> **Assignment**: Among the lines of the material, copy those that hold the string "substitution".
*** Block opens ***
Lemma sub_go_log_free :
  forall (s : str) (fuel : nat) (adv : bool) (prev : option char),
    (List.length s < fuel)%nat ->
    log_free (is_bol prev) s = true ->
    Re.sub_go agent_log_line [] fuel adv prev s = s.
Proof.
  induction s as [|c s IH]; intros fuel adv prev Hf H.
  - destruct fuel as [|f]; [reflexivity|]. simpl.
    rewrite match_at_no_log; [reflexivity|].
    destruct (is_bol prev); reflexivity.
  - destruct fuel as [|f]; [simpl in Hf; lia|].
    simpl in H. apply andb_true_iff in H. destruct H as [H1 H2].
    apply negb_true_iff in H1.
    cbn [Re.sub_go]. rewrite (match_at_no_log _ _ _ H1).
    rewrite IH; [reflexivity | simpl in Hf; lia | exact H2].
Qed.

(** A text without a line that starts like a line of the log passes the
    substitution unchanged. *)
Lemma sub_log_free (s : str) :
  log_free true s = true -> Re.sub agent_log_line [] s = s.
Proof.
  intros H. unfold Re.sub. apply sub_go_log_free; [lia | exact H].
Qed.

(** X7: when no line of the agent's text starts with one of the marker
    characters, with "Extracted the " or with a colon, the substitution of
    [extract_content_with_agent] removes nothing: [initial_clean] is the
    agent's text, trimmed. *)
Theorem initial_clean_keeps_plain_text (result : extracted) :
  log_free true (agent_text result) = true ->
  initial_clean_of result = strip (agent_text result).
Proof.
  intros H. unfold initial_clean_of, agent_text in *.
  destruct result; rewrite sub_log_free by exact H; reflexivity.
Qed.

Lemma starts_with_split (l s : str) :
  starts_with l s = true -> s = l ++ skipn (List.length l) s.
Proof.
  revert s. induction l as [|c l IH]; intros s H; [reflexivity|].
  destruct s as [|d s]; [discriminate|]. simpl in H.
  apply andb_true_iff in H. destruct H as [Hc Hl].
  apply N.eqb_eq in Hc. subst d. simpl. f_equal. apply IH. exact Hl.
Qed.

Lemma lstrip_by_run (p : char -> bool) (l tail : str) :
  forallb p l = true ->
  match tail with [] => True | c :: _ => p c = false end ->
  lstrip_by p (l ++ tail) = tail.
Proof.
  intros Hl Ht. induction l as [|c l IH]; simpl.
  - apply lstrip_by_fixed. exact Ht.
  - simpl in Hl. apply andb_true_iff in Hl. destruct Hl as [Hc Hl].
    rewrite Hc. apply IH. exact Hl.
Qed.

Lemma last_taken_run (p : char -> bool) (l tail : str) (prev : option char) :
  forallb p l = true ->
  match tail with [] => True | c :: _ => p c = false end ->
  last_taken p prev (l ++ tail) = last_of l prev.
Proof.
  intros Hl Ht. revert prev. induction l as [|c l IH]; intros prev; simpl.
  - destruct tail as [|d tail]; [reflexivity|]. simpl. rewrite Ht. reflexivity.
  - simpl in Hl. apply andb_true_iff in Hl. destruct Hl as [Hc Hl].
    rewrite Hc. apply IH. exact Hl.
Qed.

Lemma line_end_stops (tail : str) :
  line_end tail ->
  match tail with [] => True | c :: _ => negb (c =? LF) = false end.
Proof. intros [->|(rest & -> & _)]; [exact I | reflexivity]. Qed.

(** After the body of a log line, [\s*$] matches without consuming. *)
Lemma exec_line_end (A : Type) (p : option char) (tail : str)
    (k : option char -> str -> option A) :
  line_end tail ->
  Re.exec (Re.Cat (Re.Star (Re.Cls is_space)) Re.Eol) p tail k = k p tail.
Proof.
  intros [->|(rest & -> & Hr)]; rewrite exec_cat, exec_star.
  - reflexivity.
  - destruct rest as [|c rest]; [discriminate|]. simpl in Hr.
    apply negb_true_iff in Hr.
    assert (Hc : (c =? LF) = false).
    { destruct (c =? LF) eqn:E; [|reflexivity].
      apply N.eqb_eq in E. subst c. discriminate. }
    cbn [List.length Re.star_loop]. rewrite exec_cls.
    change (is_space LF) with true. cbv iota beta.
    assert (Hlt : (List.length (c :: rest) <? S (S (List.length rest)))%nat
                  = true) by (apply Nat.ltb_lt; simpl; lia).
    rewrite Hlt, exec_cls, Hr, !exec_eol, Hc. reflexivity.
Qed.

(** The body of a log line: [.*] runs to the end of the line. *)
Lemma exec_line_body (A : Type) (l tail : str) (prev : option char)
    (k : option char -> str -> option A) :
  forallb (fun c => negb (c =? LF)) l = true ->
  line_end tail ->
  k (last_of l prev) tail <> None ->
  Re.exec (Re.Star Re.Dot) prev (l ++ tail)
    (fun p' s' =>
       Re.exec (Re.Cat (Re.Star (Re.Cls is_space)) Re.Eol) p' s' k)
  = k (last_of l prev) tail.
Proof.
  intros Hl Ht Hk. rewrite exec_star.
  pose proof (line_end_stops tail Ht) as Hstop.
  rewrite star_cls_greedy with (p := fun c => negb (c =? LF)).
  - rewrite lstrip_by_run, last_taken_run by assumption.
    apply exec_line_end. exact Ht.
  - reflexivity.
  - lia.
  - rewrite lstrip_by_run, last_taken_run by assumption.
    rewrite exec_line_end by exact Ht. exact Hk.
Qed.

Lemma match_at_log_line (adv : bool) (prev : option char) (line tail : str) :
  is_bol prev = true ->
  log_line line = true ->
  line_end tail ->
  Re.match_at agent_log_line adv prev (line ++ tail)
  = Some (last_of line prev, tail).
Proof.
  intros Hb Hline Ht. unfold log_line in Hline.
  apply andb_true_iff in Hline. destruct Hline as [Hopen Hno].
  assert (Hne : line <> []).
  { intros ->. discriminate. }
  set (k0 := fun (p : option char) (rest : str) =>
               if adv && (List.length rest =? List.length (line ++ tail))%nat
               then None else Some (p, rest)).
  assert (Hk0 : forall p, k0 p tail = Some (p, tail)).
  { intros p. unfold k0.
    assert (E : (List.length tail =? List.length (line ++ tail))%nat = false).
    { apply Nat.eqb_neq. rewrite length_app.
      destruct line; [congruence | simpl; lia]. }
    rewrite E, andb_false_r. reflexivity. }
  unfold Re.match_at, agent_log_line. fold k0.
  rewrite exec_cat, exec_bol, Hb, exec_cat, !exec_alt.
  destruct line as [|c l]; [congruence|].
  destruct (log_marker c) eqn:Hm.
  - rewrite (exec_cat _ (Re.Cls log_marker)), exec_cls.
    cbn [app]. rewrite Hm.
    simpl in Hno. apply andb_true_iff in Hno. destruct Hno as [_ Hno].
    rewrite exec_line_body; try assumption.
    + rewrite Hk0. reflexivity.
    + rewrite Hk0. discriminate.
  - rewrite (exec_cat _ (Re.Cls log_marker)), exec_cls.
    cbn [app]. rewrite Hm.
    cbv beta iota in Hopen. rewrite orb_false_l in Hopen.
    change (c :: l ++ tail) with ((c :: l) ++ tail).
    rewrite (starts_with_split _ _ Hopen) in Hno |- *.
    set (l' := skipn (List.length (py "Extracted the ")) (c :: l)) in *.
    rewrite forallb_app in Hno. apply andb_true_iff in Hno.
    destruct Hno as [_ Hno].
    rewrite <- app_assoc, (exec_cat _ (Re.Lit (py "Extracted the "))), exec_lit.
    rewrite exec_line_body; try assumption.
    + rewrite Hk0. unfold last_of. rewrite fold_left_app. reflexivity.
    + rewrite Hk0. discriminate.
Qed.

Lemma last_of_not_bol (line : str) (prev : option char) :
  line <> [] -> forallb (fun c => negb (c =? LF)) line = true ->
  is_bol (last_of line prev) = false.
Proof.
  revert prev. induction line as [|c l IH]; intros prev Hne Hno; [congruence|].
  simpl in Hno. apply andb_true_iff in Hno. destruct Hno as [Hc Hl].
  destruct l as [|d l].
  - simpl. apply negb_true_iff in Hc. exact Hc.
  - change (last_of (c :: d :: l) prev) with (last_of (d :: l) (Some c)).
    apply IH; [discriminate | exact Hl].
Qed.

Lemma sub_go_step (r : Re.re) (repl : str) (f : nat) (adv : bool)
    (prev : option char) (s : str) :
  Re.sub_go r repl (S f) adv prev s
  = match Re.match_at r adv prev s with
    | Some (p, rest) =>
        repl ++
        (if (List.length rest <? List.length s)%nat
         then Re.sub_go r repl f false p rest
         else Re.sub_go r repl f true prev s)
    | None =>
        match s with
        | [] => []
        | c :: s' => c :: Re.sub_go r repl f false (Some c) s'
        end
    end.
Proof. reflexivity. Qed.

(** A line of the log at the start of the text is removed, and a text
    behind it without such lines is kept. *)
Lemma sub_log_line (line tail : str) :
  log_line line = true ->
  line_end tail ->
  log_free false tail = true ->
  Re.sub agent_log_line [] (line ++ tail) = tail.
Proof.
  intros Hline Ht Hfree. unfold Re.sub.
  replace (2 * List.length (line ++ tail) + 2)%nat
    with (S (2 * List.length (line ++ tail) + 1)) by lia.
  rewrite sub_go_step.
  rewrite match_at_log_line by (reflexivity || assumption).
  assert (Hne : line <> []) by (intros ->; discriminate).
  assert (Hlt : (List.length tail <? List.length (line ++ tail))%nat = true).
  { apply Nat.ltb_lt. rewrite length_app.
    destruct line; [congruence | simpl; lia]. }
  rewrite Hlt. cbn [app].
  apply sub_go_log_free.
  - rewrite length_app. lia.
  - unfold log_line in Hline. apply andb_true_iff in Hline.
    rewrite last_of_not_bol by tauto. exact Hfree.
Qed.

Lemma strip_after_space (c : char) (s : str) :
  is_space c = true -> strip (c :: s) = strip s.
Proof. intros H. unfold strip, strip_by. simpl. rewrite H. reflexivity. Qed.

(** X8: a line of the agent's log -- one that starts with a marker
    character or with "Extracted the " -- is removed whole.  Alone it leaves
    the empty text; ahead of a content that starts with a character other
    than whitespace and none of whose lines starts with a marker character,
    with "Extracted the " or with a colon, in one string or as the first of
    two items, it leaves the content, trimmed. *)
Theorem initial_clean_drops_log_line (line content : str) :
  log_line line = true ->
  starts_with_text content = true ->
  log_free true content = true ->
  initial_clean_of (ExtractedStr line) = []
  /\ initial_clean_of (ExtractedStr (line ++ LF :: content)) = strip content
  /\ initial_clean_of (ExtractedList [line; content]) = strip content.
Proof.
  intros Hline Hc Hfree. unfold initial_clean_of. cbn [join].
  split; [|split].
  - rewrite <- (app_nil_r line) at 1.
    rewrite sub_log_line; [reflexivity | exact Hline | left; reflexivity
                          | reflexivity].
  - rewrite sub_log_line.
    + apply strip_after_space. reflexivity.
    + exact Hline.
    + right. exists content. auto.
    + simpl. exact Hfree.
  - change (line ++ [LF] ++ content) with (line ++ LF :: content).
    rewrite sub_log_line.
    + apply strip_after_space. reflexivity.
    + exact Hline.
    + right. exists content. auto.
    + simpl. exact Hfree.
Qed.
*** Block closes ***
> **Answer to the problem**:
    substitution unchanged. *)
    characters, with "Extracted the " or with a colon, the substitution of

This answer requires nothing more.